■ INSTRUCTIONS FOR THE TASK: Among the entries below, find all lines that include "RandRead" and copy them.
[[ SOURCE MATERIAL, beginning ]]
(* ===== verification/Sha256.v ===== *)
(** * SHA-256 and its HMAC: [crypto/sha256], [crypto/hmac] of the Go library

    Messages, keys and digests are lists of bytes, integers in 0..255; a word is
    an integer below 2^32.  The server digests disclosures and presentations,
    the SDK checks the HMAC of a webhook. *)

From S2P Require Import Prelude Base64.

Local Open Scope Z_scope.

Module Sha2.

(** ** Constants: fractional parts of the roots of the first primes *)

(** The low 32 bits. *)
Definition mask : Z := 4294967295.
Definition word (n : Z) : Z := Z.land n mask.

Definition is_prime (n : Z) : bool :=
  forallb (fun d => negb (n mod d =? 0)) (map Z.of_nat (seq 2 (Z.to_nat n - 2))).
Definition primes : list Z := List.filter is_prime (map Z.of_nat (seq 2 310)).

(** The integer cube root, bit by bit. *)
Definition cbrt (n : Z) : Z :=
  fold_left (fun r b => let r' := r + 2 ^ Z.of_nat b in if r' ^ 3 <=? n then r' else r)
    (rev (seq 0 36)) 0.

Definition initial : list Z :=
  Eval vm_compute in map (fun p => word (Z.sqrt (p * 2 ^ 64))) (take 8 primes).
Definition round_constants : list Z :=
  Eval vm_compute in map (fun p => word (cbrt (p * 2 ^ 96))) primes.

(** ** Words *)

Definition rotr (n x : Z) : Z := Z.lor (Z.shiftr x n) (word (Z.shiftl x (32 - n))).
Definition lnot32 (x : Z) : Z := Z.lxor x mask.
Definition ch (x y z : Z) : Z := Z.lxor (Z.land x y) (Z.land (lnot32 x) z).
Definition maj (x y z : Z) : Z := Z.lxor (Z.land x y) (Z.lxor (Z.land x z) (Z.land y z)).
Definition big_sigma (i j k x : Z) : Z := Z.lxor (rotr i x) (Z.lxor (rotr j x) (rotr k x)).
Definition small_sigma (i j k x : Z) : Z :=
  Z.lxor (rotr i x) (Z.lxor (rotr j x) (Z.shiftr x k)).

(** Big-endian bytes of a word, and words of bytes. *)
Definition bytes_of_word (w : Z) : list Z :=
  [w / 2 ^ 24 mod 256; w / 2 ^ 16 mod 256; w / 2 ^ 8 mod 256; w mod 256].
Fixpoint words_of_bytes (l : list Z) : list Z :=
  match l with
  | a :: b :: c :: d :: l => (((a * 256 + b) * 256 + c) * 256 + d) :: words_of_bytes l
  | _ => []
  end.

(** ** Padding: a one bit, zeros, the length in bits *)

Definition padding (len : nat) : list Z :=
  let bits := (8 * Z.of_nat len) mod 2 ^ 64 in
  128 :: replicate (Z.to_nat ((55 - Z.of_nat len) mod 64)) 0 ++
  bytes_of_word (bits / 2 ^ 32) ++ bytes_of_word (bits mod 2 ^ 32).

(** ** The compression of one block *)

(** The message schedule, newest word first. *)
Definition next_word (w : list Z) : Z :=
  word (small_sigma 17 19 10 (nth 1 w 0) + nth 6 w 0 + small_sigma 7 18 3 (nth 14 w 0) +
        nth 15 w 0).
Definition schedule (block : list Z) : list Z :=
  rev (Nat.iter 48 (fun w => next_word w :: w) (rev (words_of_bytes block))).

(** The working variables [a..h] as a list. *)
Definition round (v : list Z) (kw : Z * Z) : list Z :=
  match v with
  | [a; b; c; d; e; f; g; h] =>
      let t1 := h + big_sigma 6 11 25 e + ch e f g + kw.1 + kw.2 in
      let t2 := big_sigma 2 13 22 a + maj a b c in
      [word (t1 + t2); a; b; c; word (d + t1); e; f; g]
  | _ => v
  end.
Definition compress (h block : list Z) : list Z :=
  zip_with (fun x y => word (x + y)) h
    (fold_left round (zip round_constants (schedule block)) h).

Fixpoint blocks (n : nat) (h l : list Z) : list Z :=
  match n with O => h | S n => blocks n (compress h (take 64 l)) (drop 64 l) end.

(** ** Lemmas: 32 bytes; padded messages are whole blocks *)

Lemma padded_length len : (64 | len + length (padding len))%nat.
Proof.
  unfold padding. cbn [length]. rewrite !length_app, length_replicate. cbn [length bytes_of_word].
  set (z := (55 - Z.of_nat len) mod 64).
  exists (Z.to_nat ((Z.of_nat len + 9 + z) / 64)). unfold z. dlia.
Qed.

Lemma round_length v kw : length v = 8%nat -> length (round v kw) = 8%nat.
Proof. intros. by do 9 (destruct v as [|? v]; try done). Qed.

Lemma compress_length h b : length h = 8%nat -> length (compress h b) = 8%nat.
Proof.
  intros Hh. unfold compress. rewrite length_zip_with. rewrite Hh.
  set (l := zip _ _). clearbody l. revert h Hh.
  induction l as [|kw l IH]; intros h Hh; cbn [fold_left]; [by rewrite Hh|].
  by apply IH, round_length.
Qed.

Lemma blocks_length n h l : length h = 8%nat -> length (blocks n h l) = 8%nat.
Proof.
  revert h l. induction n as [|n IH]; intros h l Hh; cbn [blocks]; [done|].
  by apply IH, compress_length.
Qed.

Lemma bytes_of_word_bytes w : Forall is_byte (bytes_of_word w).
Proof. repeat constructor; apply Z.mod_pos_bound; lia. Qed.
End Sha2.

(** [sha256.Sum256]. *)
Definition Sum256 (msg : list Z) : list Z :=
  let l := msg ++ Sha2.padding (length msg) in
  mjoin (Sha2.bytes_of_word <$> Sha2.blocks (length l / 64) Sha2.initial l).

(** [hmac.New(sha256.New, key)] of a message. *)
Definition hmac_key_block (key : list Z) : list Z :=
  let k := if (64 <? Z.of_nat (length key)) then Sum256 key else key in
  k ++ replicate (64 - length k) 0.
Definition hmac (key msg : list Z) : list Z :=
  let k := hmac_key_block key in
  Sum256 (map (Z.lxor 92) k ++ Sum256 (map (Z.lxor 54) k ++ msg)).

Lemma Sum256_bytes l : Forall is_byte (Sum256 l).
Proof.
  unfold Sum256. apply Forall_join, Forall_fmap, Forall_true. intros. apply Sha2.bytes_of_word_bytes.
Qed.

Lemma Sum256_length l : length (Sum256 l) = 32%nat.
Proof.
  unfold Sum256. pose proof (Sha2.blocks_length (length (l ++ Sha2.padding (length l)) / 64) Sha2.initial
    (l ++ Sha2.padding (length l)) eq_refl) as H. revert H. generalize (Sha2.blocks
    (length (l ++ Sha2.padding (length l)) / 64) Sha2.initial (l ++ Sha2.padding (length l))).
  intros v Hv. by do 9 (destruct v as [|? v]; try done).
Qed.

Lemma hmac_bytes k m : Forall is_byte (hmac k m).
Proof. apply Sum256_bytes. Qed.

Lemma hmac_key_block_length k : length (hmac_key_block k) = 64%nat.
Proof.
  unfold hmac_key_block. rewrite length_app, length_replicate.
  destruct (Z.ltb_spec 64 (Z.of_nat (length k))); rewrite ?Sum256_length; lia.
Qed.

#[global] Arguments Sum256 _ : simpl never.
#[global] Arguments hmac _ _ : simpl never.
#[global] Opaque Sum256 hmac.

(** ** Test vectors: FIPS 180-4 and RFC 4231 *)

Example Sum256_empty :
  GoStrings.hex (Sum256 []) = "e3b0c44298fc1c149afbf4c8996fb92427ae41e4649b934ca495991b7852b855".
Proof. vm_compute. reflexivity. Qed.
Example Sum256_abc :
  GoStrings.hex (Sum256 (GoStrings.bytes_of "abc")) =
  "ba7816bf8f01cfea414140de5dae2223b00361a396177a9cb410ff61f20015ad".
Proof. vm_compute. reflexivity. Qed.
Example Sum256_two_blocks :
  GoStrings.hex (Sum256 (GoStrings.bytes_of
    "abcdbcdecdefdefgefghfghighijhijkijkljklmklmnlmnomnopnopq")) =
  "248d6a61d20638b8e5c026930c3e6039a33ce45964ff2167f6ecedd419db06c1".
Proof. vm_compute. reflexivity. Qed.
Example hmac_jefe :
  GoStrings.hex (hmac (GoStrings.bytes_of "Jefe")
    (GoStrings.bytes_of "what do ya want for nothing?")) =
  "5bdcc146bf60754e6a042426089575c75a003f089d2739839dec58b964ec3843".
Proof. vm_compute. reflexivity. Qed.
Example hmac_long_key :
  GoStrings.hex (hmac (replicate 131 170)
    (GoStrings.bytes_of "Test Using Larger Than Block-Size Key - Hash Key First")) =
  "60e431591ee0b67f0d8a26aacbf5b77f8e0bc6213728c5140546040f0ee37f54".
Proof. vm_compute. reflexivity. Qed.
[[ SOURCE MATERIAL, end ]]
[[ SOURCE MATERIAL, beginning ]]
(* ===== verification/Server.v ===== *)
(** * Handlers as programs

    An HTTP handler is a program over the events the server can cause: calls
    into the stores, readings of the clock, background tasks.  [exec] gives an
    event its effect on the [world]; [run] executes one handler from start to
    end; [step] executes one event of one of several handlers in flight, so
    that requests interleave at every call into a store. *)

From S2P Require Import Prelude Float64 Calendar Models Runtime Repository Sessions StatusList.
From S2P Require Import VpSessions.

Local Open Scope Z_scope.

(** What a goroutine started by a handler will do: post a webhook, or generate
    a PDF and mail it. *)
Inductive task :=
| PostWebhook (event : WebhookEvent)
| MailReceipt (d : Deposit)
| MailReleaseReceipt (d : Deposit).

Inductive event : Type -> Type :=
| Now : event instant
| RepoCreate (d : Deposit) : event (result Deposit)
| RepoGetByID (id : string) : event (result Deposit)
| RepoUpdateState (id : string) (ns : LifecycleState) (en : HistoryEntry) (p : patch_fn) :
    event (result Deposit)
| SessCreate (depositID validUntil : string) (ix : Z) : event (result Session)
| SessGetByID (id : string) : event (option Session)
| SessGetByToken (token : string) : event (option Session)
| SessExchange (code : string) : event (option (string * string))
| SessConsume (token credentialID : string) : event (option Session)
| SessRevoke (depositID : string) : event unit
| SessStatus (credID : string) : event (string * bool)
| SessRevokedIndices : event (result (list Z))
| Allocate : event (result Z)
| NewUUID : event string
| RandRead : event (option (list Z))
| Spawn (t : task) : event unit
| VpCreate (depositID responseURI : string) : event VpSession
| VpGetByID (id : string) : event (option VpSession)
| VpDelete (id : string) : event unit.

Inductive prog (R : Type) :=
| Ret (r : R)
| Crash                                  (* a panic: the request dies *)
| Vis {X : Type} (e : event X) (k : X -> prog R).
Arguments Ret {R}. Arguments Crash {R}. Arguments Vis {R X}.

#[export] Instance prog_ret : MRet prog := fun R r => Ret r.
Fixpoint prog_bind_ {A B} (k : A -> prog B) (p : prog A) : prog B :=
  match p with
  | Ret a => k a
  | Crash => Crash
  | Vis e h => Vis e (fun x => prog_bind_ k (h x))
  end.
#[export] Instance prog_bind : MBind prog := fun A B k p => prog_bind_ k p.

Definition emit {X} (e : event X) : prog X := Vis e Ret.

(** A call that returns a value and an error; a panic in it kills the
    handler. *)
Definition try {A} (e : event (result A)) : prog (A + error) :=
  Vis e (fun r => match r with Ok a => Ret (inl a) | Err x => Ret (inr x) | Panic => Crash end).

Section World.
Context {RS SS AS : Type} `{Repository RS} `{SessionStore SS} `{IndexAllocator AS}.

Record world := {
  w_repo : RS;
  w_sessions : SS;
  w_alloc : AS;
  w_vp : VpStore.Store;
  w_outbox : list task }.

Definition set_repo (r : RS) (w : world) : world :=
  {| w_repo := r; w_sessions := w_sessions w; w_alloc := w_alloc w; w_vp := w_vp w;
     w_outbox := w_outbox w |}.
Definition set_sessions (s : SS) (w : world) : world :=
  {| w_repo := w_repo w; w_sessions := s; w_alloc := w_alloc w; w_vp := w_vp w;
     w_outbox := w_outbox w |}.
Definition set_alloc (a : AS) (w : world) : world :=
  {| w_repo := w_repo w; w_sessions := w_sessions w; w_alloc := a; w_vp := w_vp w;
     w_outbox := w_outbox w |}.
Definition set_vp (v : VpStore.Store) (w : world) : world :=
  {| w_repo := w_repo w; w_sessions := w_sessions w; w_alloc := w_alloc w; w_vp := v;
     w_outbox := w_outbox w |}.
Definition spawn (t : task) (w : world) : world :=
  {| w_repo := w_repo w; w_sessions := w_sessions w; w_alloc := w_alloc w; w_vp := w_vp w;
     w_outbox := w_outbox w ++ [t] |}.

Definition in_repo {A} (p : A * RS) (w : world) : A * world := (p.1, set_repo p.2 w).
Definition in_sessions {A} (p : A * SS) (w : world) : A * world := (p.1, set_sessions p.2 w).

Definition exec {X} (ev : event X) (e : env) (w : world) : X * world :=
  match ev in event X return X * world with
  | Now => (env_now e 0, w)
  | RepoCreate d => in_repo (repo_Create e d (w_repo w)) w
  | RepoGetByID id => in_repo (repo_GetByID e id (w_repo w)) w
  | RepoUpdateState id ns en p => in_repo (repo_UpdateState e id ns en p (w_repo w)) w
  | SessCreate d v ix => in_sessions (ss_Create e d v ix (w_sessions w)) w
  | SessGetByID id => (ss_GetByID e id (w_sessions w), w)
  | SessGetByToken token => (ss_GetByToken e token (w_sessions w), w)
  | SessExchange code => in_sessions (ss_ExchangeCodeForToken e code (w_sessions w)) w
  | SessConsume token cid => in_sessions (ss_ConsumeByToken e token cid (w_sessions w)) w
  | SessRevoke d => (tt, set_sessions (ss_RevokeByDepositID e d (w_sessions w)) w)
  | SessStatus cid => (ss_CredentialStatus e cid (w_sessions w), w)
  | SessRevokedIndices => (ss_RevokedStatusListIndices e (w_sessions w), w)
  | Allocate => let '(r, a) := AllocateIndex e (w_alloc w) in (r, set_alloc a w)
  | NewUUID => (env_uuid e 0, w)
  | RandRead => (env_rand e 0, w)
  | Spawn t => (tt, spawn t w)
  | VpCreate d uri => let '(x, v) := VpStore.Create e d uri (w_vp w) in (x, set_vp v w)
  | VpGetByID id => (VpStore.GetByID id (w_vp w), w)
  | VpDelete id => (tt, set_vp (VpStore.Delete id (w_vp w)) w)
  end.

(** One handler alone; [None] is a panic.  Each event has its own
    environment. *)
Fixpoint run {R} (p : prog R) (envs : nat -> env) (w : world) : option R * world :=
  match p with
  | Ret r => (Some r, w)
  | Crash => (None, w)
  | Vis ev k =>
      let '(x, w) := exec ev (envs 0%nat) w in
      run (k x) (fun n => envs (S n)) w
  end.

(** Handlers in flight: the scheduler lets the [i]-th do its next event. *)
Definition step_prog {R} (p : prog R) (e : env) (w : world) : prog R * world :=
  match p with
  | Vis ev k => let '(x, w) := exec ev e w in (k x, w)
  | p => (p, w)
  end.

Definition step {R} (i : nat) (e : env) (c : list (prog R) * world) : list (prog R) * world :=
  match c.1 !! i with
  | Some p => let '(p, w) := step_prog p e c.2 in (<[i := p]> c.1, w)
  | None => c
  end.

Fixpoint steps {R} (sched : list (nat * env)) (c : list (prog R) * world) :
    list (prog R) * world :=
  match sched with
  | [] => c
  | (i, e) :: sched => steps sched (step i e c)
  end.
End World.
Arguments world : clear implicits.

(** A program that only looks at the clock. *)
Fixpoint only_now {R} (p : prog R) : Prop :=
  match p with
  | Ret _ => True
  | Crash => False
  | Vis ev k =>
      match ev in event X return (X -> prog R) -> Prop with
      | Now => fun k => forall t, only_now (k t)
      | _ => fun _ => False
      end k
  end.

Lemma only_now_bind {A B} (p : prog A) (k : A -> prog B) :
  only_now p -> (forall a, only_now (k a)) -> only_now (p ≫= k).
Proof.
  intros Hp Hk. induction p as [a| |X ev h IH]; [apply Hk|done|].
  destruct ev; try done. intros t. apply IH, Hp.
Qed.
[[ SOURCE MATERIAL, end ]]
■ RESULT BELOW:
| RandRead : event (option (list Z))
  | RandRead => (env_rand e 0, w)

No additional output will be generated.